● PROBLEM DETAILS
In the data below, find each line that contains the word "executed" and copy it.

● INPUT
******
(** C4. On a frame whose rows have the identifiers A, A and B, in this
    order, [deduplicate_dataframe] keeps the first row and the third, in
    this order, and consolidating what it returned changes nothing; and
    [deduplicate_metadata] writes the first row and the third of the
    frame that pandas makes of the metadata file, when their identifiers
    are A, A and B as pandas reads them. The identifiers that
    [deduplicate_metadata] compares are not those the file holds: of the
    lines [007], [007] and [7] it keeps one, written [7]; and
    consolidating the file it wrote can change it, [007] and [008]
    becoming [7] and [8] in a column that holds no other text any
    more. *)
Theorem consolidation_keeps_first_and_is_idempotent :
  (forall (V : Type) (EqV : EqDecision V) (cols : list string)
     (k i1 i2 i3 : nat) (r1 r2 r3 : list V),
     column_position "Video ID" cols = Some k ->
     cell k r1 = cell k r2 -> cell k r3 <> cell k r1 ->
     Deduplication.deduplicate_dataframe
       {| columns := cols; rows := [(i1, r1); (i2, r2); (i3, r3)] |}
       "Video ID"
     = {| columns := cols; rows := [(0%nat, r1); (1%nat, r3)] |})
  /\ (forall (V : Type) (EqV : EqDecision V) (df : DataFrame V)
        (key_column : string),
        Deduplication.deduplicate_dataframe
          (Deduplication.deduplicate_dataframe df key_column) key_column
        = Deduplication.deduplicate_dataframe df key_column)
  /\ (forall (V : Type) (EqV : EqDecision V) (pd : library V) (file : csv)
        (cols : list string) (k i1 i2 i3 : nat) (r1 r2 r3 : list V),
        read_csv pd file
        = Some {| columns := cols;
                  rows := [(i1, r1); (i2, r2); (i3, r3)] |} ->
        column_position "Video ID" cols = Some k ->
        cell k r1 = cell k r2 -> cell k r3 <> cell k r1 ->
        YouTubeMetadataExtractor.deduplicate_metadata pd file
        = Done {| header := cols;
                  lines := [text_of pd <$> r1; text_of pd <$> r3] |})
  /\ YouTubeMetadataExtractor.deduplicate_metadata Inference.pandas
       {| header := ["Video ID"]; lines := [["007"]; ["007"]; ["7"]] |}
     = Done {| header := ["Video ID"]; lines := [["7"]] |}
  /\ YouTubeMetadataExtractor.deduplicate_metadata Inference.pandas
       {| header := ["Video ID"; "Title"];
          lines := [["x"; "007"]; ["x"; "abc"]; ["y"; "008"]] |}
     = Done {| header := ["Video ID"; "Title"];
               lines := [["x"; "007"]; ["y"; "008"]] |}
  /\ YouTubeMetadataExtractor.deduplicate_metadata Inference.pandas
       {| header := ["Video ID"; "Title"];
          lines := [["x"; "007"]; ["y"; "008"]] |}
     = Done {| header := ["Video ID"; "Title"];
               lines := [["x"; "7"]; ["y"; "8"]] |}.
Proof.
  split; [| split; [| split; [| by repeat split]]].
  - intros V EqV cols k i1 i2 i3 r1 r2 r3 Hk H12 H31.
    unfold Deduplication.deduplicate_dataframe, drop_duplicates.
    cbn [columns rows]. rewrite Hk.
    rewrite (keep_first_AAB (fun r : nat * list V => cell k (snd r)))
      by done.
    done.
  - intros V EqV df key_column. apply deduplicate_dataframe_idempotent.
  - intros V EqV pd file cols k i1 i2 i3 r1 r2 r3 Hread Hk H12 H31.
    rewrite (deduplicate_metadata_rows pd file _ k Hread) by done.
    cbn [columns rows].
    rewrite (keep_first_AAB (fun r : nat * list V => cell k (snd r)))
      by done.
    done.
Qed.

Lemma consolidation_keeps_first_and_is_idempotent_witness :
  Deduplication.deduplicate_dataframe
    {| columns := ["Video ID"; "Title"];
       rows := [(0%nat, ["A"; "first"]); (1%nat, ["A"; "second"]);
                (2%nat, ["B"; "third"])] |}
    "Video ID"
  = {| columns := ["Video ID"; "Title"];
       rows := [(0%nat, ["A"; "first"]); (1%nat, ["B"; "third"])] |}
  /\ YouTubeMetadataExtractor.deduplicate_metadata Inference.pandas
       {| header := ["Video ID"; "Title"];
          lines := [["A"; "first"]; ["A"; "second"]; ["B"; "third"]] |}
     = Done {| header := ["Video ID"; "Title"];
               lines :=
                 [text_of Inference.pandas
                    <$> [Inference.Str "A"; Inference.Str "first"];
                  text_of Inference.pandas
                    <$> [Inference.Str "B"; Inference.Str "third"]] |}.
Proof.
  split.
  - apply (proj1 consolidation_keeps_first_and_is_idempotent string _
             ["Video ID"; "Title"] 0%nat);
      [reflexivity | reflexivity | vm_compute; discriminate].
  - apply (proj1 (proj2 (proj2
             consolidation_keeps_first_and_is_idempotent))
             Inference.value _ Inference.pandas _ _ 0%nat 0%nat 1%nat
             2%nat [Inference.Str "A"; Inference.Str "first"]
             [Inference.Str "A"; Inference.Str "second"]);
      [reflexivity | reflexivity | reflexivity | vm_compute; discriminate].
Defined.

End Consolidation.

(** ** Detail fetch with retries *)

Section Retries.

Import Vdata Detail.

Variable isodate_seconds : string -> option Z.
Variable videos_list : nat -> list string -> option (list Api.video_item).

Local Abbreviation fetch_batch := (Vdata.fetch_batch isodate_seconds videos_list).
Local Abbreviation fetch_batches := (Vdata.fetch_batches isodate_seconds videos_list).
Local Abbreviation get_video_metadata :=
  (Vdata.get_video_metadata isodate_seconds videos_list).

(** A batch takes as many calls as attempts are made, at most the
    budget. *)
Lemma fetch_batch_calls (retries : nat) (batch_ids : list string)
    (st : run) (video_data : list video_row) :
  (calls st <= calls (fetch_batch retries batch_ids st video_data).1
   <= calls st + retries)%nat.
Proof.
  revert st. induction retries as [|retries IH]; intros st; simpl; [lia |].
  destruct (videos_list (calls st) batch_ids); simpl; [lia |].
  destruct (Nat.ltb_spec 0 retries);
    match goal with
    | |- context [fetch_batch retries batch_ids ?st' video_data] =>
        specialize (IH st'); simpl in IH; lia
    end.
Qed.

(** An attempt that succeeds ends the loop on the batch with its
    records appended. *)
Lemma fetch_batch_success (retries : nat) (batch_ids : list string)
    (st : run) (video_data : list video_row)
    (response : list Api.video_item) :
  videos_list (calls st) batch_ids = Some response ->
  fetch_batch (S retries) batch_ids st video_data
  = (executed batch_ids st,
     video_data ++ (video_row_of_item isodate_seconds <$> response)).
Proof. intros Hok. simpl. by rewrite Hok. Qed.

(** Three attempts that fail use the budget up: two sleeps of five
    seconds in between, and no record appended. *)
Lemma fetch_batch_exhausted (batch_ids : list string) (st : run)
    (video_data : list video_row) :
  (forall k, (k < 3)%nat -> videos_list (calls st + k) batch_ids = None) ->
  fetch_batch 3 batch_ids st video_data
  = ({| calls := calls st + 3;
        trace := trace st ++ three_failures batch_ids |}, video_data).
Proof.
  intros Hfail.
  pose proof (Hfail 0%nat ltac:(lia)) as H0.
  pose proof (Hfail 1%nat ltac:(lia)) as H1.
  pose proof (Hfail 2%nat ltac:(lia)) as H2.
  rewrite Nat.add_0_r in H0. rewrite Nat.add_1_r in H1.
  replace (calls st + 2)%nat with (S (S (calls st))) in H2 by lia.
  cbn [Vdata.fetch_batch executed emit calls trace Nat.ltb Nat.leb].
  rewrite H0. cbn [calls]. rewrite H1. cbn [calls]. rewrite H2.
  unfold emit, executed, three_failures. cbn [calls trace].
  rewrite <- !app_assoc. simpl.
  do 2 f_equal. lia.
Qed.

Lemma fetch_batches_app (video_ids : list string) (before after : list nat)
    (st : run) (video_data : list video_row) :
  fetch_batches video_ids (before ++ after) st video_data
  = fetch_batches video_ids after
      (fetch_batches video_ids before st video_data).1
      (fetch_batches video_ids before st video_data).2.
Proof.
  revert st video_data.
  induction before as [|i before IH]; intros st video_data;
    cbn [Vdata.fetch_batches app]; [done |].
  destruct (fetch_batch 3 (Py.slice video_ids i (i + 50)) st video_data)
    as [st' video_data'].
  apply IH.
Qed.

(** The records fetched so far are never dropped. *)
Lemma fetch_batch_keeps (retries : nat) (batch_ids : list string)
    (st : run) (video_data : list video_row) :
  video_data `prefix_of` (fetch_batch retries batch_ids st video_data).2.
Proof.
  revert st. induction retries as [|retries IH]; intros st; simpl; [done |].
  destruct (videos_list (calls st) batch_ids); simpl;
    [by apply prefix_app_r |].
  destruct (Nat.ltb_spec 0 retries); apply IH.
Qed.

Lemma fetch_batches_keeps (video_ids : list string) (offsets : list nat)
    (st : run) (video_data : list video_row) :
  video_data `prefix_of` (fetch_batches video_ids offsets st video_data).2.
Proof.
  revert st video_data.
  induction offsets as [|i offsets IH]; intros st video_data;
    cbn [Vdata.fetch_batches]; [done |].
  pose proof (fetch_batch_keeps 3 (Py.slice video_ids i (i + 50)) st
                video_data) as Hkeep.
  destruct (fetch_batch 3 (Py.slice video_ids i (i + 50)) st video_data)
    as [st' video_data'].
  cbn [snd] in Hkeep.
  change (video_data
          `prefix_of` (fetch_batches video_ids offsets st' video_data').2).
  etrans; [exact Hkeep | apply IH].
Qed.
******
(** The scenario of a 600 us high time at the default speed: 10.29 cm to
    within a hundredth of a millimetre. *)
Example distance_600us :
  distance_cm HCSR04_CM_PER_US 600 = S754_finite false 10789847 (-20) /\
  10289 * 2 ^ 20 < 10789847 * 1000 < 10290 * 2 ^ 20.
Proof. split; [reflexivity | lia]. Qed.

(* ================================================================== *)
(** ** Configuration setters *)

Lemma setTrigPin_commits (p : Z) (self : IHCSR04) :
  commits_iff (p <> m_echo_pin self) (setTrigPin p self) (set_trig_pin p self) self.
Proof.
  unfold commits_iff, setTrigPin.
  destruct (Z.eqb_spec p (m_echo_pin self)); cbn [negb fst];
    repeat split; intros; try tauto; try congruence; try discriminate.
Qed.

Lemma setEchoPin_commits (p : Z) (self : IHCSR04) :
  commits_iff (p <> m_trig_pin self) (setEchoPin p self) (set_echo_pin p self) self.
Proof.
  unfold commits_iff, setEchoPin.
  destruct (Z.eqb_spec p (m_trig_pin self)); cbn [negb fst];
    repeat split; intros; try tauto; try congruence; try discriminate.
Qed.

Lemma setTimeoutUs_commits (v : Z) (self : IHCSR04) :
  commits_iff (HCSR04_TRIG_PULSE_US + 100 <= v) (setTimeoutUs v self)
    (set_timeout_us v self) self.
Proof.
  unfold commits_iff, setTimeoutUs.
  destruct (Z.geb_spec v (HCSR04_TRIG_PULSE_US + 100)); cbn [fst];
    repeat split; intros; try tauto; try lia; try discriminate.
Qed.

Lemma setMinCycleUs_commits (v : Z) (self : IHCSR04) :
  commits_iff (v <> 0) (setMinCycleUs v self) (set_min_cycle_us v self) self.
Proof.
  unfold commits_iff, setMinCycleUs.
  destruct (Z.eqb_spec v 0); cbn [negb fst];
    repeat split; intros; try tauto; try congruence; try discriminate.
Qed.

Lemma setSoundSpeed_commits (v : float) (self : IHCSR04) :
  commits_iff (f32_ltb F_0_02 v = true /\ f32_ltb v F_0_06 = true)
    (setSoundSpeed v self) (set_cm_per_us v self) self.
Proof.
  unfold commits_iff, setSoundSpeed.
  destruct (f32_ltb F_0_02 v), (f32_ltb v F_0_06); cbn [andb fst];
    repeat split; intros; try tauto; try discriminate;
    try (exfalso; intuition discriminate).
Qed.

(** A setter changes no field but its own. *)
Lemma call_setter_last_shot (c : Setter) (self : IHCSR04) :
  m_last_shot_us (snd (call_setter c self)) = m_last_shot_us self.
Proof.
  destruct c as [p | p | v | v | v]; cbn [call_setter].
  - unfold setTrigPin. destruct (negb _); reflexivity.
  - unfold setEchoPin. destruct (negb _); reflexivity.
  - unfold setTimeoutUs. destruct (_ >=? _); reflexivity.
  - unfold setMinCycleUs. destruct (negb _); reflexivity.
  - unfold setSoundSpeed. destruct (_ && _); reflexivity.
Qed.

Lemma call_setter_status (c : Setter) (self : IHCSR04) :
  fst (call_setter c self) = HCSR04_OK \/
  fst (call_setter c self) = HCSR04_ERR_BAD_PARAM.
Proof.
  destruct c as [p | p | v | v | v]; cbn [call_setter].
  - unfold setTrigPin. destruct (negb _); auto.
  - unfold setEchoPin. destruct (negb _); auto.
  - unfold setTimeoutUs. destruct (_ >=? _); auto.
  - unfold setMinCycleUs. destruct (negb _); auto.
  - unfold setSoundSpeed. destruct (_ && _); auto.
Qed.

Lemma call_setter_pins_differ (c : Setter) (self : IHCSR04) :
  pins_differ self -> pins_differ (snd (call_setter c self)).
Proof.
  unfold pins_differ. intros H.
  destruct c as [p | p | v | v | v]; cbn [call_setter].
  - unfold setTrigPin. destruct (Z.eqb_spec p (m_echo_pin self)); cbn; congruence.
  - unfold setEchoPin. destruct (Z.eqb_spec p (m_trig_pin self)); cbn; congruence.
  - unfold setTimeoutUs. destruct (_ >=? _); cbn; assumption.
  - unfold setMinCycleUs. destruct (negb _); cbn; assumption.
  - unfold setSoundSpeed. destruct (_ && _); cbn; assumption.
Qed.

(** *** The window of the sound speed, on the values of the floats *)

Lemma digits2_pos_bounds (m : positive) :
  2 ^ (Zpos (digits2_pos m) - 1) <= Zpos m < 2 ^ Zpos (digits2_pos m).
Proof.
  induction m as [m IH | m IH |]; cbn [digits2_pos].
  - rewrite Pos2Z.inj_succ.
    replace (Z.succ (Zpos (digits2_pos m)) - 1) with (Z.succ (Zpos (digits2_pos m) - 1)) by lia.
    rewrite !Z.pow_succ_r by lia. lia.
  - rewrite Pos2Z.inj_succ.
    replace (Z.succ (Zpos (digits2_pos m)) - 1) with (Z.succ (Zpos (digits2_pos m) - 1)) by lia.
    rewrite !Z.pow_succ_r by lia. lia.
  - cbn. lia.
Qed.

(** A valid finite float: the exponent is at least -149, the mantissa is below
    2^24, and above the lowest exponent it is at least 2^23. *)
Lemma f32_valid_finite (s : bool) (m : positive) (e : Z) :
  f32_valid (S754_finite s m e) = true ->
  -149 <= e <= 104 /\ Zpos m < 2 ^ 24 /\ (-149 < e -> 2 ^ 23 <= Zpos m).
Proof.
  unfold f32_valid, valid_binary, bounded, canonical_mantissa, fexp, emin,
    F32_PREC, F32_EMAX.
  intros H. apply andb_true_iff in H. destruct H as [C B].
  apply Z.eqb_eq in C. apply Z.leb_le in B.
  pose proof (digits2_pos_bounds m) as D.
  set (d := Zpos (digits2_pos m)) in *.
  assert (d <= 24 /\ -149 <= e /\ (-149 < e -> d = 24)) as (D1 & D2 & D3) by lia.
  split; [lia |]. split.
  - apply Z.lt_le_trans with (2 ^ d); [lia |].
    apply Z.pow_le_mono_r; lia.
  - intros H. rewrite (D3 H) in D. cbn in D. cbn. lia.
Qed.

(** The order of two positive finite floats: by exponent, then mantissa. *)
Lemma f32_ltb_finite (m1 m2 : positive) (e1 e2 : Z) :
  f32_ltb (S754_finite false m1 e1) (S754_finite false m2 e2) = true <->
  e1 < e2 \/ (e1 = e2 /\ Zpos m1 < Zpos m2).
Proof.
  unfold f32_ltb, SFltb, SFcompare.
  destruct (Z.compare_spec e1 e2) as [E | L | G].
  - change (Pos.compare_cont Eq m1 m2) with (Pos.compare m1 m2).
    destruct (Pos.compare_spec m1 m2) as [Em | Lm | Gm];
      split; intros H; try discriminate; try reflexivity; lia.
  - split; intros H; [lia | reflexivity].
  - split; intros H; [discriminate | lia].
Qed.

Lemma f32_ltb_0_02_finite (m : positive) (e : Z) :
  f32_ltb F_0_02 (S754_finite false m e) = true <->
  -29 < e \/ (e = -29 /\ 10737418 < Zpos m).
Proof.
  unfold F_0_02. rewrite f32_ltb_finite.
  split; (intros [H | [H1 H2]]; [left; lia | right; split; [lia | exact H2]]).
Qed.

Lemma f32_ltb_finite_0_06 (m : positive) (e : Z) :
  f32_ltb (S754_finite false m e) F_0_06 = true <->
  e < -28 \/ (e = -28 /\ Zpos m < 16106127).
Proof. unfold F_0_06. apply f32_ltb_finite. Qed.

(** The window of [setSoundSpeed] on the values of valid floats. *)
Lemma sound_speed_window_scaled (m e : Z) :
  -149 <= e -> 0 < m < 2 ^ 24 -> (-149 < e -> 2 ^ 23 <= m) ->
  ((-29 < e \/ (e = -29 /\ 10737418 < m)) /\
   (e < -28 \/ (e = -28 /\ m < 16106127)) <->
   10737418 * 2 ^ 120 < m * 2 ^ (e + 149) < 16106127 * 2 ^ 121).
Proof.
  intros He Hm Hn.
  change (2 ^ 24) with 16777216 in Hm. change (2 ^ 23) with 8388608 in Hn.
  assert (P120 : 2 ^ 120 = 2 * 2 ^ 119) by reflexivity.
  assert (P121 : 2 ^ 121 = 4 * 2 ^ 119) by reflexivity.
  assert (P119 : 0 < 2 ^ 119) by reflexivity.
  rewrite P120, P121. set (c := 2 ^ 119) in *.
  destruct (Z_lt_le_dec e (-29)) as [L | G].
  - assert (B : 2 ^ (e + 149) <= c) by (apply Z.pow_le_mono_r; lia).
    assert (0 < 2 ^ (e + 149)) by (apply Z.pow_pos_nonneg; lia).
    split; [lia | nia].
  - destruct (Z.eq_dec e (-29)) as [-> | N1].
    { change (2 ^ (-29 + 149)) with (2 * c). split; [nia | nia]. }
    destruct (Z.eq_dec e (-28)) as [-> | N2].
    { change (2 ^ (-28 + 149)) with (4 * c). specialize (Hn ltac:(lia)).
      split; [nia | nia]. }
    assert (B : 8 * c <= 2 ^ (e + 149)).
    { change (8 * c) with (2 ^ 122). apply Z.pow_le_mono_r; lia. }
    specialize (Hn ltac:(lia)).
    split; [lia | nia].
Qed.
******
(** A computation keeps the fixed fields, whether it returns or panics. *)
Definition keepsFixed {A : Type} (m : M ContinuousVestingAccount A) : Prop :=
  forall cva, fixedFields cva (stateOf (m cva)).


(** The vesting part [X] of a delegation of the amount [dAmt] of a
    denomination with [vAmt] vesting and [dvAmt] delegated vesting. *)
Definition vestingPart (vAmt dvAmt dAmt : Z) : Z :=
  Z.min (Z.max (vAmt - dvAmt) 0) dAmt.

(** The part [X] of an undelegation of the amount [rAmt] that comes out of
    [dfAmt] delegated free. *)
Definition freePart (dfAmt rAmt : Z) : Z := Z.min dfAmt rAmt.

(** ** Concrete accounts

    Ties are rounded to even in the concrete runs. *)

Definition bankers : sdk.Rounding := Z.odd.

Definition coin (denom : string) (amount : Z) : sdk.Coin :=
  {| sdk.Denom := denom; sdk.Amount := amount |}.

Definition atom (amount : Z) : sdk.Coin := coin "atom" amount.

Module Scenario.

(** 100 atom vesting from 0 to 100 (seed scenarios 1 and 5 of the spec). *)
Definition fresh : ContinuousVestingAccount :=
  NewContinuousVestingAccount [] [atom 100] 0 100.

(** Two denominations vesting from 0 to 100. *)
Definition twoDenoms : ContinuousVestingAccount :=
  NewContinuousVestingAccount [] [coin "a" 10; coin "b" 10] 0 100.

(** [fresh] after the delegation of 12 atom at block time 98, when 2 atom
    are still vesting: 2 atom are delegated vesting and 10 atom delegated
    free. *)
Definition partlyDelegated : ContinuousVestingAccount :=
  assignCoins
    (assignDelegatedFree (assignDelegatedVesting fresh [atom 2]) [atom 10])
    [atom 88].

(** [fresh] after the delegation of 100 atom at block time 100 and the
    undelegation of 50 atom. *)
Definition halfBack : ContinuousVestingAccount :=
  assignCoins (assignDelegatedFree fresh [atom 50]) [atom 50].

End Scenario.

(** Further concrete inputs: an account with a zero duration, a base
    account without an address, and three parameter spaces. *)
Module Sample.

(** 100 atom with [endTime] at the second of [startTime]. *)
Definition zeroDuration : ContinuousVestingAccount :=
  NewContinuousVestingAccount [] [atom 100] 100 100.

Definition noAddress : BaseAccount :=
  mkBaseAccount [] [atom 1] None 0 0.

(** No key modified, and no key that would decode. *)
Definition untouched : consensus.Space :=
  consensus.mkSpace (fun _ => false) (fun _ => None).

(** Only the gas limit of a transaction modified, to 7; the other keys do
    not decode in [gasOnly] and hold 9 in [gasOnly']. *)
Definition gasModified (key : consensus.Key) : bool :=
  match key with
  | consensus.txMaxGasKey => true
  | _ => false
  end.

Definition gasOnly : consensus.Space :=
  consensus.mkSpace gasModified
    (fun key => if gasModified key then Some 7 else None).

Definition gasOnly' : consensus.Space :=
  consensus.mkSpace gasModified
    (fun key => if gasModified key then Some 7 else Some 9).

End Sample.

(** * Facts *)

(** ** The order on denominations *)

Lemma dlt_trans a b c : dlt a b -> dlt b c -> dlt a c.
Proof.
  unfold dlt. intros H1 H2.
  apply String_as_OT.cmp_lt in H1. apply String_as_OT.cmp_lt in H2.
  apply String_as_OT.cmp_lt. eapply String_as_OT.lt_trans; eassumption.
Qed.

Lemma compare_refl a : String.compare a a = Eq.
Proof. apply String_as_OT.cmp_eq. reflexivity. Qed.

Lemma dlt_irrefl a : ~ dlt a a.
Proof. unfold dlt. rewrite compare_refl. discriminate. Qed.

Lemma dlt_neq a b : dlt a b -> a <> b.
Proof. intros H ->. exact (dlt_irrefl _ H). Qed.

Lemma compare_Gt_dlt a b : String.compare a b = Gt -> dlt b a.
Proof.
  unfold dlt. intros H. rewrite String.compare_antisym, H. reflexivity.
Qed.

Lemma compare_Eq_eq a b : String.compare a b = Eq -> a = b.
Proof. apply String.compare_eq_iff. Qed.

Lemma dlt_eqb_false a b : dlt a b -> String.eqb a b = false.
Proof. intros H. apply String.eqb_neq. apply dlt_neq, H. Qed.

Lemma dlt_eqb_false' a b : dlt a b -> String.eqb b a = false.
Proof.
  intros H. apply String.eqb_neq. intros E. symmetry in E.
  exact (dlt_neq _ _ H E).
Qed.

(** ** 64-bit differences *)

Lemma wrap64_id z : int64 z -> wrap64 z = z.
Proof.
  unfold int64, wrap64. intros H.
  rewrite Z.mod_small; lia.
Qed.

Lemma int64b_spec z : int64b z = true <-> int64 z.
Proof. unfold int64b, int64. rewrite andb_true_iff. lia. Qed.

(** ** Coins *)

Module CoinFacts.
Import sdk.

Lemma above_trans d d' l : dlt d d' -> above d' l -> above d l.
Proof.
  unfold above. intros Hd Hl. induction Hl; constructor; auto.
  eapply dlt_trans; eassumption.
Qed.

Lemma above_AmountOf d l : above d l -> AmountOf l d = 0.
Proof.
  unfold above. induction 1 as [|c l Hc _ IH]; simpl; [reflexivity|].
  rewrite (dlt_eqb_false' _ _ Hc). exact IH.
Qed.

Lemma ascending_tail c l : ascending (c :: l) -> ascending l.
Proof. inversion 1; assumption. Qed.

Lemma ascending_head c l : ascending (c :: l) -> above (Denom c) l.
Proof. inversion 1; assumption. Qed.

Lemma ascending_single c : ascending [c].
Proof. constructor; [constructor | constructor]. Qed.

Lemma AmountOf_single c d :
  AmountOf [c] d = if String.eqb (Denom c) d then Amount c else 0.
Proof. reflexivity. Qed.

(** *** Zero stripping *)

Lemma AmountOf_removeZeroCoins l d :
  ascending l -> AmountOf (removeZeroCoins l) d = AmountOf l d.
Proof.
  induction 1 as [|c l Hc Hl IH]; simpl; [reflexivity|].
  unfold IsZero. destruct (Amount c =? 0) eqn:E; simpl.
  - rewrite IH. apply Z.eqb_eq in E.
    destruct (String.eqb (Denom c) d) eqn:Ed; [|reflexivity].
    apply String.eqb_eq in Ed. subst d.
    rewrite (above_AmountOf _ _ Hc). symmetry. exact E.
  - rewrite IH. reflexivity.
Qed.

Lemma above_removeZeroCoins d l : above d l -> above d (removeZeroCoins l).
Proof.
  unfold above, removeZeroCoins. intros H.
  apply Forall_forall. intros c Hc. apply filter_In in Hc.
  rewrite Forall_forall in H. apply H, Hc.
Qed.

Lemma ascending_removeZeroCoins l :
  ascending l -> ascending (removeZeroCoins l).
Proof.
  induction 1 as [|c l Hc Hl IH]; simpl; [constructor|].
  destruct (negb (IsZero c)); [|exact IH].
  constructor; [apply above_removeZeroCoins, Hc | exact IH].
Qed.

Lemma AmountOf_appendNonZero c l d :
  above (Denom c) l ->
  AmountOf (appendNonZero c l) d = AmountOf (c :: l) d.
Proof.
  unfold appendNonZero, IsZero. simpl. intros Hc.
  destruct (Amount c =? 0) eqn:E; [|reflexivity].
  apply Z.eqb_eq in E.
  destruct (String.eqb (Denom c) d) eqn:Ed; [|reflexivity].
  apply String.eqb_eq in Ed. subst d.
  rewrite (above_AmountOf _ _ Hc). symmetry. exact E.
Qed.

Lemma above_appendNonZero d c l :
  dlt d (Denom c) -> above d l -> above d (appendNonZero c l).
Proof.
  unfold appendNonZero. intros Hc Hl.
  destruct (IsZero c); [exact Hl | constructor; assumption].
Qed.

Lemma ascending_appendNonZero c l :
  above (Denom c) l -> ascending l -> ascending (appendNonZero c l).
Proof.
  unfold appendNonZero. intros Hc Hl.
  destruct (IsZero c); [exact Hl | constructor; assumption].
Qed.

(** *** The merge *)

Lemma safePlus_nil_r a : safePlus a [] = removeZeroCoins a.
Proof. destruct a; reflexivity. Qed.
******
● RESPONSE BELOW
  = (executed batch_ids st,
  cbn [Vdata.fetch_batch executed emit calls trace Nat.ltb Nat.leb].
  unfold emit, executed, three_failures. cbn [calls trace].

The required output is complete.